9-line java code, beats 95.14% run times


  • 18
    M

    if the array is indeed rotated by some pivot, there are only 2 possibilities

    1. a[mid] > a[left] && a[mid] > a[right], meaning we are on the bigger part, the smaller part is on our right, so go right
    1. a[mid] < a[left] && a[mid] < a[right], meaning we are on the smaller part, to find the smallest element, go left

    if the array is not rotated (actually one rotating cycle completed), we just need to go left, in this case a[mid] < a[right] always holds.

    combining the cases above, we conclude that

    if a[mid] > a[right], go right; if a[mid] < a[right], go left.

    public class Solution {
        public int findMin(int[] nums) {
            if (nums==null || nums.length==0) { return Integer.MIN_VALUE; } 
            int left = 0, right = nums.length-1;
            while (left < right-1) {  // while (left < right-1) is a useful technique
                int mid = left + (right-left)/2;
                if (nums[mid] > nums[right]) { left = mid; }
                else { right = mid; }
            }
            if (nums[left] > nums[right]) { return nums[right]; }
            return nums[left];
        }
    }

  • 0
    D

    @mach7 why left<right-1 works?


  • 4
    M

    @dave24 well, this has nothing to do with the essential idea of the algorithm. it's just a trick, which could save you some trouble dealing with corner cases (left and right pointers' indices) during a binary search. "left < right - 1" means the search would stop when left == right - 1, that is, left and right are next to each other. so all you need to do is performing an additional check "if (nums[left] > nums[right]) { return nums[right]; }" after the while loop.


  • -1
    C

    We used the same algorithm.

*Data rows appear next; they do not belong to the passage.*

Lemma batch_run g es s i :
  Forall plain es -> es <> [] -> state (pl s) = FETCH -> current_index (pl s) = i ->
  (forall k e, es !! k = Some e ->
     mem_read (u64 (current_gpfifo_addr (pl s) + (i + Z.of_nat k) * sizeof_entry)) sizeof_entry
       (hal s) = (0, entry_bytes e)) ->
  0 <= i -> total_entries (pl s) = i + Z.of_nat (length es) -> total_entries (pl s) < 2 ^ 64 ->
  preempt_pending (pl s) = false ->
  exists s', run_steps (5 * length es) g s = Some s' /\
    state (pl s') = CHANNEL_SWITCH /\ hal s' = hal s /\
    (scheduler s', launches s') = fold_left dispatch_out es (scheduler s, launches s) /\
    (let f := pending_fence_id (pl s) in
     if truthy f && negb (is_fence_frozen f (sema_state (pl s)))
     then fences s' = (sim_fence_id_signal f (fences s)).2 /\ pending_fence_id (pl s') = 0
     else fences s' = fences s /\ pending_fence_id (pl s') = f) /\
    (forall k, (k < 5 * length es)%nat ->
       exists sk, run_steps k g s = Some sk /\ fences sk = fences s).
Proof.
  revert s i. induction es as [|e es IH]; intros s i Hes Hne Hst Hidx Hmem Hi Htot Ht Hpre; [done|].
  inversion Hes as [|?? Hp Hes']; subst. cbn [length] in Htot.
  assert (Hn : next_entry s e).
  { unfold next_entry, entry_address. pose proof (Hmem 0%nat e eq_refl) as H0.
    by rewrite Z.add_0_r in H0. }
  destruct (plain_entry g s e Hp Hst Hn ltac:(lia) Ht Hpre) as (s1 & Hrun & Hae & Hfen).
  destruct Hae as [A1 A2 A3 A4 A5 A6 A7 A8 A9 A10 A11].
  replace (5 * length (e :: es))%nat with (5 + 5 * length es)%nat by (cbn [length]; lia).
  rewrite (run_steps_app 5 _ g s s1 Hrun).
  destruct (decide (es = [])) as [->|Hes0].
  - cbn [length] in Htot. rewrite Htot in A1, A10. cbn [length Nat.mul] in *.
    rewrite Z.eqb_refl in A1, A10. cbn [andb] in A10. exists s1. cbn [run_steps fold_left].
    split; [done|]. split; [done|]. split; [done|]. split; [done|]. split; [done|].
    intros k Hk. apply Hfen. lia.
  - assert (Hnz : (length es <> 0)%nat) by (by destruct es).
    destruct (Z.eqb_spec (total_entries (pl s)) (current_index (pl s) + 1)); [lia|].
    cbn [andb] in A10. destruct A10 as [A10 A12].
    destruct (IH s1 (current_index (pl s1))) as (s' & H1 & H2 & H3 & H4 & H5 & H6); try done.
    + intros k e' Hk. rewrite A2, A7, A3.
      replace (current_index (pl s) + 1 + Z.of_nat k) with (current_index (pl s) + Z.of_nat (S k)) by lia.
      by apply Hmem.
    + lia.
    + rewrite A4, A3. lia.
    + by rewrite A4.
    + by rewrite A5.
    + exists s'. split; [done|]. split; [done|]. split; [by rewrite H3|].
      split; [by rewrite H4, A9|]. rewrite A12, A6, A10 in H5. split; [done|].
      intros k Hk. destruct (decide (k < 5)%nat) as [Hlt|Hge]; [by apply Hfen|].
      replace k with (5 + (k - 5))%nat by lia. rewrite (run_steps_app 5 _ g s s1 Hrun).
      destruct (H6 (k - 5)%nat ltac:(lia)) as (sk & Hsk & Hf). exists sk. by rewrite Hf, A10.
Qed.

(** C1. A batch runs to completion and signals its fence exactly once, at the
    end: from the fetch state at the head of a batch of [n > 0] plain entries
    resident in device memory, [5 n] iterations of the main loop bring the
    puller back to channel switching; the entries have been dispatched in
    order (launch callbacks included) and device memory is untouched; the
    fence table is unchanged after every earlier iteration, and at the end
    the batch's fence (if it has one and it is not frozen) has been
    signalled and forgotten. *)
Theorem puller_batch_completes g es s :
  Forall plain es -> es <> [] -> state (pl s) = FETCH -> current_index (pl s) = 0 ->
  resident (current_gpfifo_addr (pl s)) es (hal s) ->
  total_entries (pl s) = Z.of_nat (length es) -> total_entries (pl s) < 2 ^ 64 ->
  preempt_pending (pl s) = false ->
  exists s', run_steps (5 * length es) g s = Some s' /\
    state (pl s') = CHANNEL_SWITCH /\ hal s' = hal s /\
    (scheduler s', launches s') = fold_left dispatch_out es (scheduler s, launches s) /\
    (let f := pending_fence_id (pl s) in
     if truthy f && negb (is_fence_frozen f (sema_state (pl s)))
     then fences s' = (sim_fence_id_signal f (fences s)).2 /\ pending_fence_id (pl s') = 0
     else fences s' = fences s /\ pending_fence_id (pl s') = f) /\
    (forall k, (k < 5 * length es)%nat ->
       exists sk, run_steps k g s = Some sk /\ fences sk = fences s).
Proof.
  intros Hes Hne Hst Hi Hmem Htot Ht Hpre.
  apply (batch_run g es s 0); try done; try lia.
Qed.
End Batch.

(** A batch of two launches in the memory of the user-space HAL. *)
From S2P Require Import HalUser.

Definition demo_launch (k : Z) : gpu_gpfifo_entry :=
  zero_entry <| valid := 1 |> <| method := GPU_OP_LAUNCH_KERNEL |> <| payload := [k; 0; 0; 0; 0; 0; 0] |>.
Definition demo_batch : list gpu_gpfifo_entry := [demo_launch 3; demo_launch 4].
Definition demo_sim : Sim hal_user_context :=
  mk_Sim (init_puller <| state := FETCH |> <| total_entries := 2 |>
            <| current_gpfifo_addr := HAL_HEAP_BASE |> <| pending_fence_id := SIM_FENCE_ID_BASE |>)
    (user_mem_write HAL_HEAP_BASE (encode_entries demo_batch)
       (hal_user_init (fun _ => 0) 1048576 None)).2
    init_doorbell ∅ (Some init_scheduler) None ∅ None
    (sim_fence_id_alloc (init_fence None)).2 [] 0 [] [].

Lemma demo_plain k : is_u64 k -> plain (demo_launch k).
Proof. intros Hk. repeat split; try apply list.Forall_cons; repeat split; simpl; try done; try lia; repeat (constructor; try lia). Qed.

Lemma puller_batch_completes_witness :
  exists s', run_steps 10 zero_entry demo_sim = Some s' /\ state (pl s') = CHANNEL_SWITCH /\
    pending_fence_id (pl s') = 0.
Proof.
  destruct (puller_batch_completes zero_entry demo_batch demo_sim) as (s' & H1 & H2 & _ & _ & H3 & _).
  - constructor; [apply demo_plain; lia|constructor; [apply demo_plain; lia|constructor]].
  - done.
  - done.
  - done.
  - intros i e Hi. destruct i as [|[|i]]; [| |done]; simpl in Hi; injection Hi as <-; by vm_compute.
  - done.
  - done.
  - done.
  - exists s'. split; [exact H1|]. split; [exact H2|]. apply H3.
Defined.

But I think you should add this line before the loop, otherwise, this algorithm fails in '1,2,3'.

    if (nums[0] < nums[right]) return nums[0];
    

  • 0
    M

    @channerduan hi. i dont think my code fails at test case 1 2 3. could you please elaborate?


  • 1
    C

    @mach7 Sorry, my fault. Your code compares mid with right, but my code compares mid with left. So your code automatically pushes boundary toward a minimum value and covers this case, which is neater than mine. Thanks a lot! I learned something! Is it a common trick that comparing with right side?


  • 1
    M

    @channerduan hi. i use following trick in binary search related problems to handle corner cases.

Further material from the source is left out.